MATTHIAS: I can think of at least four reasons. First, it is simply good business. According to one estimate, as of 2005, 54.4 million Americans – 18.7 percent of the population - had some type of disability. Another report estimated that in 2011 there were approximately 21.2 million American adults age 18 and older experiencing vision loss. While not all those with visual impairments rely on screen-reading software to access digital information, the segment of the American adult population that does is economically significant and growing.
Second, paying scrupulous attention to digital accessibility may protect technology developers from legal liability. If a technology developer is a state or local government entity, or receives federal financial assistance, it may be required by Title II of the Americans with Disabilities Act (42 U.S.C. § 12131 et seq.) and/or Section 504 of the Rehabilitation Act (29 U.S.C. § 794) to make its programs and activities accessible to qualified persons with disabilities. More important, the Department of Justice has proposed regulations under Titles II and III of the ADA(42 U.S.C. § 12181 et seq.) to make clear that websites are places of public accommodation where their physical counterparts would be so, and that governmental websites are government programs and activities subject to the ADA’s anti-disability discrimination mandates. Finally, some states have disability discrimination laws whose scope is even broader than the federal statutes and which may, implicitly or explicitly, mandate digital accessibility. (See, for example, Kentucky’s statute regarding assistive technology (Ky. Rev. Stat. Ann. § 61.982 (2000).)
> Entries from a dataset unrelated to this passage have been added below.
Lemma set_buf_colours c b : (set_buf c b).(vg_fg) = c.(vg_fg) /\ (set_buf c b).(vg_bg) = c.(vg_bg).
Proof. done. Qed.
Lemma shows_sized c p : shows c p -> sized c.
Proof.
  intros [[Hw Hh] [Hn Hp] _ _ Hb]. split; [done|]. split; [done|]. rewrite Hb. destruct p as [|l p _] using rev_ind; [done|].
  apply Forall_app in Hp as [Hp Hl]. apply Forall_cons in Hl as [Hl _]. rewrite (picture_snoc p l Hp Hl), !length_app, length_replicate, (rows_length _ (front_short p Hp)).
  pose proof (front_length p). unfold VGA_W in *. lia.
Qed.
Lemma shows_length c p : shows c p -> length c.(vg_buf) = 2000%nat.
Proof. intros Hs. apply (shows_sized c p Hs). Qed.
Lemma newline_sized_colours c : sized c -> (vgasink_newline c).(vg_fg) = c.(vg_fg) /\ (vgasink_newline c).(vg_bg) = c.(vg_bg).
Proof. intros Hs. unfold vgasink_newline. cbv zeta. case_match; [|done]. by rewrite scroll_spec. Qed.
Lemma newline_colours c p : shows c p -> (vgasink_newline c).(vg_fg) = c.(vg_fg) /\ (vgasink_newline c).(vg_bg) = c.(vg_bg).
Proof. intros Hs. apply newline_sized_colours. by eapply shows_sized. Qed.
Lemma print_colours c p ch : shows c p -> (vgasink_print_char ch c).(vg_fg) = c.(vg_fg) /\ (vgasink_print_char ch c).(vg_bg) = c.(vg_bg).
Proof.
  intros Hs. unfold vgasink_print_char. destruct (_ || _); [done|]. set (c1 := set_cursor (set_buf _ _) _ _). case_match; [|done]. refine (newline_sized_colours c1 _).
  destruct (shows_sized c p Hs) as (Hw & Hh & Hb). split; [done|]. split; [done|]. cbn [c1 set_cursor set_buf vg_buf]. by rewrite put_cell_length.
Qed.
(** A character is signed: the bytes from 128 on spill into the colours. *)
Lemma white_word ch c : c.(vg_fg) = 15 -> c.(vg_bg) = 0 -> vga_word ch c = if 128 <=? u8 ch then 0xFF00 + u8 ch else 0x0F00 + u8 ch.
Proof.
  intros Hf Hb. unfold vga_word. rewrite Hf, Hb. assert (Hi : i8 ch = i8 (u8 ch)) by (unfold i8, u8; f_equal; symmetry; apply Zplus_mod_idemp_l).
  rewrite Hi. assert (Hr : 0 <= u8 ch < 256) by (apply Z.mod_pos_bound; lia).
  assert (Ht : forallb (fun b => u16 (Z.lor (Z.lor (i8 b) (Z.shiftl 15 8)) (Z.shiftl 0 12)) =? if 128 <=? b then 0xFF00 + b else 0x0F00 + b) (seqZ 0 256) = true)
    by (vm_compute; reflexivity).
  rewrite forallb_forall in Ht. apply Z.eqb_eq. apply (Ht (u8 ch)). apply list_elem_of_In, elem_of_seqZ. lia.
Qed.

Lemma events_show es : forall c p, shows c p ->
  let c' := foldl vga_event c es in
  shows c' (foldl (paper_event c.(vg_fg) c.(vg_bg)) p es) /\ c'.(vg_fg) = c.(vg_fg) /\ c'.(vg_bg) = c.(vg_bg).
Proof.
  induction es as [|e es IH]; intros c p Hs; [done|]. cbn [foldl].
  assert (He : shows (vga_event c e) (paper_event c.(vg_fg) c.(vg_bg) p e) /\
      (vga_event c e).(vg_fg) = c.(vg_fg) /\ (vga_event c e).(vg_bg) = c.(vg_bg)).
  { destruct e as [ch|]; cbn [vga_event paper_event].
    - split; [by apply print_shows|]. by apply (print_colours c p).
    - split; [by apply newline_shows|]. by apply (newline_colours c p). }
  destruct He as (He & Hf & Hb). specialize (IH _ _ He). cbv zeta in IH. rewrite Hf, Hb in IH. exact IH.
Qed.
Third, “universal design” principles can and do benefit disabled and nondisabled users alike. Let me give a few examples to illustrate. Apple implemented the VoiceOver screen-reader and the Siri voice input program as accessibility features on its devices, presumably with disabled customers in mind, but both of these features are also routinely used by nondisabled persons. The American Federation of the Blind invented the long-playing record to serve the needs of the blind and visually impaired, but that technology quickly became useful to the sighted as well. Ray Kurzweil’s invention of a reading machine for the blind led him to invent sophisticated scanning and optical character recognition technology that has become almost ubiquitous in our modern society. And the requirement that airports have wheelchair ramps and other accommodations for wheelchair users made it possible for the invention of the rolling suitcases that so many of us now use. As these examples and numerous others make clear, the adherence to universal design principles in the promulgation of new technology benefits everyone in the long run, not solely the disabled.
Finally, technology developers should care about making their products accessible to all because, quite simply, it is the right thing to do. Our world has become increasingly reliant on digital sources of information over the past two decades, and it would be wrong to shut out a significant segment of the population from this essential aspect of participation in our modern society. Not only is a lack of access to information for the disabled immoral, but I submit that it is entirely unnecessary. As previously mentioned, digital information is not inherently visual. Indeed, the exact same digital information can be made available visually, aurally, and even tactilely, all at the exact same time. This means that the increasing prevalence of digital information offers the blind and those with other disabilities, for the first time in history, the tantalizing possibility of truly equal access to the printed word. But that possibility can only be realized if technology developers become champions of digital accessibility.
DAN: Let’s bring the issue closer to home. Why should attorneys and other legal professionals care about digital accessibility?
MATTHIAS: Well, certainly members of the legal profession should care as much or more about complying with the law and with being inclusive and welcoming of everyone as do technology developers. So most of what I said in my last response applies with equal or greater force to attorneys and legal professionals.
But I think the legal profession has a unique concern. The growing necessity for legal professionals to be familiar with new and emerging technologies, that they improve their “digital literacy” if you will, was recognized by the American Bar Association in the summer of 2012. At its annual meeting in August, the ABA’s House of Delegates adopted six resolutions to amend the Model Rules of Professional Conduct. Specifically, the ABA revised Comment 6 to Rule 1.1: Competence to read, in relevant part: “To maintain the requisite knowledge and skill, a lawyer should keep abreast of changes in the law and its practice, including the benefits and risks associated with relevant technology…” If attorneys have an ethical obligation to keep up to date on changes in technology, as the ABA now believes, it logically follows that part of this obligation is learning about, and then adopting strategies to implement, digital accessibility within their practices.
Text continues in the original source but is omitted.